2**-4 + 2702159776422298 / 2**(52 + 4)

to be X / (2**52 + 3)

If we solve for X in 2**-4 + 2702159776422298 / 2**(52 + 4) = X / (2**52 + 3), we get:

X = 2**51 + 2702159776422298 /2

We can calculate that in Python pretty easily:

>>> 2**51 + 2702159776422298 //2
3602879701896397

step 3: add the significands

Now we’re trying to do this addition

2**-3 + 2702159776422298 / 2**(52 + 3) + 3602879701896397 / 2**(52 + 3)
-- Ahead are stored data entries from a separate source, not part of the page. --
(** Reading it. *)
Lemma read_cell_inv E m g V tr c v :
  SInv E m → E Consumer = Ent g V tr (Some c) → gphase g = Open → num g < gseen g →
  vals (eg (E Producer)) !! Z.to_nat (num g) = Some v →
  let s := S (stamp Producer (num g)) in
  SInv (upd Consumer (Ent (with_vals g (vals g ++ [v])) (write_view (cell (num g)) s V) tr (Some c)) E)
       (set_mcells <[cell (num g) := (s, None)]> m).
Proof using Hok.
  intros HI HE Hopen Hlt Hv s.
  assert (Hf : ¬ freed E) by (eapply open_not_freed; [done|by rewrite Hopen]).
  pose proof (si_mem _ _ HI Hf) as HM.
  destruct (write_view_grows (cell (num g)) s V) as [Hg1 Hg2].
  pose proof (si_nodrop _ _ HI Consumer) as Hnd. rewrite HE in Hnd. simpl in Hnd.
  rewrite Hopen in Hnd. destruct (Hnd eq_refl) as [Hd1 Hd2].
  assert (consumed E = num g) as Hcons
    by (unfold consumed; rewrite Hd1, HE; simpl; rewrite Hd2; simpl; lia).
  assert (Hnum : num (with_vals g (vals g ++ [v])) = num g + 1)
    by (unfold num; simpl; rewrite length_app; simpl; lia).
  set (E' := upd Consumer _ E).
  assert (Hcons' : consumed E' = num g + 1).
  { unfold consumed, E'. cbn [upd eg]. rewrite Hnum, Hd1. simpl. rewrite Hd2. simpl. lia. }
  pose proof (si_seen _ _ HI Consumer) as Hseen. pose proof (si_pub _ _ HI Producer) as Hpub.
  pose proof (si_room _ _ HI) as Hroom. pose proof (si_seen _ _ HI Producer) as HseenP.
  pose proof (si_pub _ _ HI Consumer) as HpubC. rewrite HE in *. simpl in *.
  destruct (windows_take E m (num g) s None HM) as [Hfull Hfree];
    [done|lia|unfold s, stamp; lia|rewrite HE in *; simpl in *; lia|].
  assert (mem_inv E' (set_mcells <[cell (num g) := (s, None)]> m)).
  { eapply (mem_inv_cells E m _ Consumer g); try done.
    - rewrite Hnum. intros q Hq. destruct (decide (q = num g)) as [->|Hne].
      + simpl. rewrite vw_set_same. unfold s, stamp. lia.
      + pose proof (mi_own _ _ HM Consumer) as Hown. rewrite HE in Hown.
        specialize (Hown q ltac:(simpl; lia)). simpl in *. specialize (Hg1 (cell q)).
        simpl in Hg1. lia.
    - fold E'. rewrite Hcons'. apply Hfull.
    - fold E'. rewrite Hcons'. by apply Hfree. }
  subst E'. open_inv HI. split; [close_at HE..|by intros _].
  - rewrite Hd1, Hd2, !app_nil_r in *. apply prefix_snoc; [done|].
    by rewrite Nat2Z.id in Hv.
  - split; [apply P15|]. destruct P15 as [_ Hr]. by apply prefix_app_r.
  - split; [apply P16|]. intros Hsaw. destruct (proj2 P16 Hsaw). lia.
Qed.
So we need to add together 2702159776422298 and 3602879701896397

>>> 2702159776422298  + 3602879701896397
6305039478318695

Cool. But 6305039478318695 is more than 2**52 - 1 (the maximum value for a significand), so we have a problem:

>>> 6305039478318695 > 2**52
True

step 4: increase the exponent

Right now our answer is

2**-3 + 6305039478318695 / 2**(52 + 3)

First, let’s subtract 2**52 to get

2**-2 + 1801439850948199 / 2**(52 + 3)

This is almost perfect, but the 2**(52 + 3) at the end there needs to be a 2**(52 + 2).

So we need to divide 1801439850948199 by 2. This is where we run into inaccuracies – 1801439850948199 is odd!

>>> 1801439850948199  / 2
900719925474099.5

It’s exactly in between two integers, so we round to the nearest even number (which is what the floating point specification says to do), so our final floating point number result is:

>>> 2**-2 + 900719925474100 / 2**(52 + 2)
0.30000000000000004

That’s the answer we expected:

>>> 0.1 + 0.2
0.30000000000000004

this probably isn’t exactly how it works in hardware

The way I’ve described the operations here isn’t literally exactly what happens when you do floating point addition (it’s not “solving for X” for example), I’m sure there are a lot of efficient tricks. But I think it’s about the same idea.

printing out floating point numbers is pretty weird

We said earlier that the floating point number 0.3 isn’t equal to 0.3. It’s actually this number:

>>> f"{0.3:.80f}"
'0.29999999999999998889776975374843459576368331909179687500000000000000000000000000'

So when you print out that number, why does it display 0.3?

The computer isn’t actually printing out the exact value of the number, instead it’s printing out the shortest decimal number d which has the property that our floating point number f is the closest floating point number to d.

It turns out that doing this efficiently isn’t trivial at all, and there are a bunch of academic papers about it like Printing Floating-Point Numbers Quickly and Accurately. or How to print floating point numbers accurately.

would it be more intuitive if computers printed out the exact value of a float?

Rounding to a nice clean decimal value is nice, but in a way I feel like it might be more intuitive if computers just printed out the exact value of a floating point number – it might make it seem a lot less surprising when you get weird results.

To me, 0.1000000000000000055511151231257827021181583404541015625 + 0.200000000000000011102230246251565404236316680908203125 = 0.3000000000000000444089209850062616169452667236328125 feels less surprising than 0.1 + 0.2 = 0.30000000000000004.

Probably this is a bad idea, it would definitely use a lot of screen space.

a quick note on PHP

Someone in the comments somewhere pointed out that <?php echo (0.1 + 0.2 );?> prints out 0.3. Does that mean that floating point math is different in PHP?

I think the answer is no – if I run:

<?php echo (0.1 + 0.2 )- 0.3);?> on this page, I get the exact same answer as in Python 5.5511151231258E-17. So it seems like the underlying floating point math is the same.

I think the reason that 0.1 + 0.2 prints out 0.3 in PHP is that PHP’s algorithm for displaying floating point numbers is less precise than Python’s – it’ll display 0.3 even if that number isn’t the closest floating point number to 0.3.

that’s all!

I kind of doubt that anyone had the patience to follow all of that arithmetic, but it was helpful for me to write down, so I’m publishing this post anyway. Hopefully some of this makes sense.